Totally drug-resistant tuberculosis (TDR-TB or XXDR-TB) was recently defined as TB bacilli which resist to all first-line and the 6 second-line drugs (para-aminosalicylic acid, fluoroquinolones, aminoglycosides, thiamines, polypeptides, and cycloserine) [75]. Meanwhile, a recent report from the US-CDC listed 7 challenges that should be addressed before new terminology of TDR-TB should be considered for adopting [76], following are the challenges:

  1. The definition should not hinge on resistance to all drugs tested, because the number of drugs tested varies widely between laboratories.

  2. In vitro testing data suggest cross-resistance among different drugs within a class of drugs or closely related classes of drugs (e.g., polypeptides and aminoglycosides) is not 100%.

  3. Research and reference laboratories in many countries do not test for resistance to the third-line drugs (linezolid, thioridazine, other phenothiazines, monobactams (meropenem, imipenem), macrolides, metronidazole and other imidazoles, clofazimine, and amoxicillin/clavulanic acid).

  4. DST for several anti-TB drugs is not sufficiently reliable or reproducible; retesting the same isolate provides a different result in many cases.

  5. There are several new anti-TB agents in development pipeline that will be prototypes for new classes of antimycobacterial drugs or add new chemical entities to existing class.

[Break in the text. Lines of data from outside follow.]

(** Assigning the value a key already has changes nothing. *)
Lemma dict_set_same {V} (k : string) (v : V) (d : dict V) :
  Dict.get k d = Some v -> Dict.set k v d = d.
Proof.
  induction d as [|[k' v'] d IH]; simpl; [done|].
  destruct (decide (k = k')) as [->|]; [by intros [= ->]|].
  intros H. by rewrite IH.
Qed.

Lemma extract_attr_main san m ds e attr tag :
  attr ∉ metadata_attrs -> Dict.get attr e = Some "" ->
  extract_attr san m ds e (attr, tag) = Dict.set attr (main_value san ds tag) e.
Proof.
  intros Hn He. unfold extract_attr, main_value.
  rewrite decide_False by done.
  destruct (elements ds !! tag); [done|]. by rewrite dict_set_same.
Qed.

Lemma extract_attr_meta san m ds e attr tag :
  attr ∈ metadata_attrs ->
  extract_attr san m ds e (attr, tag) =
    match file_meta ds !! tag with
    | Some value =>
        Dict.set "transferSyntaxName" (get_default m value) (Dict.set attr value e)
    | None => e
    end.
Proof. intros Hn. unfold extract_attr. by rewrite decide_True by done. Qed.

Lemma foldl_step {A B} (f : A -> B -> A) (a : A) (x : B) (l : list B) :
  foldl f a (x :: l) = foldl f (f a x) l.
Proof. reflexivity. Qed.

Local Ltac norm_set :=
  repeat match goal with
  | |- context [Dict.set ?k ?v ?d] =>
      let r := eval vm_compute in (Dict.set k v d) in
      change (Dict.set k v d) with r
  end.

Local Ltac main_step :=
  rewrite foldl_step;
  rewrite extract_attr_main by (by_compute || (vm_compute; reflexivity));
  match goal with |- context [main_value ?san ?ds ?t] =>
    generalize (main_value san ds t); intros ? end;
  norm_set.

Local Ltac meta_step :=
  rewrite foldl_step;
  rewrite extract_attr_meta by by_compute;
  match goal with |- context [file_meta ?ds !! ?t] =>
    generalize (file_meta ds !! t); intros [?|]; cbn [default id] end;
  try match goal with |- context [get_default ?m ?v] =>
    generalize (get_default m v); intros ? end;
  norm_set.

  6. Avoiding the unintended implication that patients with TDR-TB should not or cannot be treated.

  7. Global laboratory capacity for DST of Mycobacterium tuberculosis isolates remains limited [75]. Two cases of TDR-TB with controversies of terminology and treatment occurred in 2003 in Italy and firstly reported in 2007 [77]. Currently, in Thailand, patients with all anti-TB drug-resistance will be prescribed isoniazid alone for lifelong whereas no standardized treatment is recommended yet. During 21-22 March 2012, the WHO had convened a technical consultation to discuss the feasibility and implications of a definition to cover more advanced patterns of TB resistance than XDR-TB [78]. The WHO concluded that reports of severe patterns of anti-TB drug resistance ( worse than XDR-TB alone) are increasing whereas a new definition of anti-TB drug resistance beyond XDR-TB is not recommended [78]. This undefined resistance patterns contributed to technical difficulties with DST of several anti-TB agents, the lack of standardized DST methods for several present and new investigational drugs, and insufficient evidence to link such DST results to patients’ treatment outcomes [78]. No DST methods for group 5 and new investigational agents currently exist [78]. Molecular DST for the second-line drugs cannot yet replace phenotypic methods [78]. Collaboration between the national TB control programme, Ministries of Public Health, and the pharmaceutical companies will be required to resolve the limitations of treatment options by the compassionate use of new anti-TB agents [78]. The WHO will be the lead in ensuring that better patient data provide a more robust information for future policy decision [78].

13. Conclusion

As countries are purchasing and using second-line drugs, the likelihood of misuse and developing of TB-resistant strains increases. Currently, WHO and its partners have reached the phase of expanding MDR-TB control as a component of a comprehensive TB control programme. Launching in 2002, the Global Fund to Fight AIDS, Tuberculosis and Malaria (GFATM) expected that requests for second-line drugs for MDR-TB management should go through the Green Light Committee to prevent their misuse. The number of Green Light Committee-approved MDR-TB control programme is increasing rapidly as a result of main streaming of MDR-TB management into general TB control efforts. Expanding projects and accelerating evidence gathering are essential to further develop international policies. The TB-endemic countries themselves and the ability of the technical agencies, as well as the donor community are the factors of future success to expand MDR-TB control programmes.